Investing is a good idea no matter how old you are or where you are in life. But how do you start investing when you don’t know what you’re doing? If the idea of investing scares you, here are the basics you need to know.
Stocks, Bonds, and Funds Basics
Stocks, bonds, and funds are all common methods of investing, but there are differences between the three. Stocks are shares of companies. When you buy stock in a company, you’re hoping the business will continue to grow and your investment will grow. You run the risk that the company will run out of fuel and your share will decline in value. If you’re looking for a long-term investment, stocks are a good choice. You’ll have to leave your money there and keep an eye on it, but you won’t want to sell your stock quickly since it will most likely either be worth the same or less than when you bought it.
Bonds, on the other hand, are essentially a loan you’re providing to a company. They’ll pay you interest until the bond matures and you receive the full amount back. This is a good way to gain a little extra cash on your money while staying fairly confident that you’ll receive the full value of the bond back. If you’re looking for extra income and aren’t concerned about a huge reward, bonds are a safe bet.
Funds can be a combination of stocks and bonds. When you set up a mutual fund, you give a professional the ability to manage your investments for you. He or she then decides how much to invest in stocks and bonds, or anything else you might want to invest in. Exchange-traded funds (ETFs) are similar but are only public exchange trades. Hedge funds operate on a high-risk, high-reward strategy. All the investment money is used in high-risk strategies in the hopes that the returns will be great. You can compare stocks, bonds, and funds with a professional and see what he or she thinks would be best for your interests and needs.
Property Investment Basics
For some, the idea of putting your money in a stock or bond might not be appealing. You could be more interested in property investing, even if that investment is your own home. While purchasing a home isn’t exactly investing for profit, you are building equity. Get the most out of your home by providing as large a down payment as possible and being very clear on mortgage 101. Know how big your mortgage will be if you have to take one out, and get the best interest rate possible. The quicker you can pay off your home, the better an investment it is.
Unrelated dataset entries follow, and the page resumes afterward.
Lemma key_lt_le_trans (a b c : SudokuAISolver.sort_key) :
  SudokuAISolver.key_lt a b = true -> SudokuAISolver.key_lt c b = false ->
  SudokuAISolver.key_lt a c = true.
Proof.
  destruct a, b, c; cbn [SudokuAISolver.key_lt]; try done.
  rewrite !Nat.ltb_lt, Nat.ltb_ge. lia.
Qed.

Lemma min_by_split {A} (key : A -> SudokuAISolver.sort_key) (xs : list A) :
  forall (l1 l2 : list A) (best : A),
    (forall y, y ∈ l1 ->
       SudokuAISolver.key_lt (key best) (key y) = true) ->
    (forall y, y ∈ l2 ->
       SudokuAISolver.key_lt (key y) (key best) = false) ->
    exists l1' l2',
      l1 ++ best :: l2 ++ xs
        = l1' ++ SudokuAISolver.min_by key best xs :: l2' /\
      (forall y, y ∈ l1' ->
         SudokuAISolver.key_lt (key (SudokuAISolver.min_by key best xs))
           (key y) = true) /\
      (forall y, y ∈ l2' ->
         SudokuAISolver.key_lt (key y)
           (key (SudokuAISolver.min_by key best xs)) = false).
Proof.
  induction xs as [|x xs IH]; intros l1 l2 best H1 H2.
  { exists l1, l2. by rewrite app_nil_r. }
  cbn [SudokuAISolver.min_by].
  destruct (SudokuAISolver.key_lt (key x) (key best)) eqn:Hlt.
  - destruct (IH (l1 ++ best :: l2) [] x) as (l1' & l2' & Heq & Hl1 & Hl2).
    + intros y Hy. apply elem_of_app in Hy as [Hy|Hy].
      * eapply key_lt_trans; [done|]. by apply H1.
      * apply elem_of_cons in Hy as [->|Hy]; [done|].
        eapply key_lt_le_trans; [done|]. by apply H2.
    + intros y Hy. by apply elem_of_nil in Hy.
    + exists l1', l2'. rewrite <- Heq, <- !app_assoc. done.
  - destruct (IH l1 (l2 ++ [x]) best) as (l1' & l2' & Heq & Hl1 & Hl2).
    + done.
    + intros y Hy. apply elem_of_app in Hy as [Hy|Hy]; [by apply H2|].
      by apply list_elem_of_singleton in Hy as ->.
    + exists l1', l2'. rewrite <- Heq, <- !app_assoc. done.
Qed.

Lemma elem_of_candidate_entries (g : grid) (k : Z * Z) (s : gset Z) :
  (k, s) ∈ candidate_entries g all_positions <->
  in_grid k.1 k.2 /\ cell g k.1 k.2 = 0 /\ candidates g k.1 k.2 <> ∅ /\
  s = candidates g k.1 k.2.
Proof.
  rewrite <- dict_get_elem_of
    by apply candidate_entries_NoDup, all_positions_NoDup.
  rewrite dict_get_candidate_entries. destruct k as [r c].
  by rewrite <- in_grid_all_positions.
Qed.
If you want to do more than just purchase a home yourself, start considering the best type of property for investment. You can purchase an apartment or house to rent out. This provides you with a great source of a steady income and you might find that being a landlord works well for you. You could also hire a property manager and leave the hard work up to him or her. This person gets a cut of the income, but the work is significantly lessened for you and if you bought the property with cash, that’s just flat income for you.
When it comes to investing, start small until you get comfortable with what you’re doing. Buy stocks or bonds, or just stick with owning your own home. Any type of investing will be good for you financially, and you can work your way up to bigger investments and greater rewards.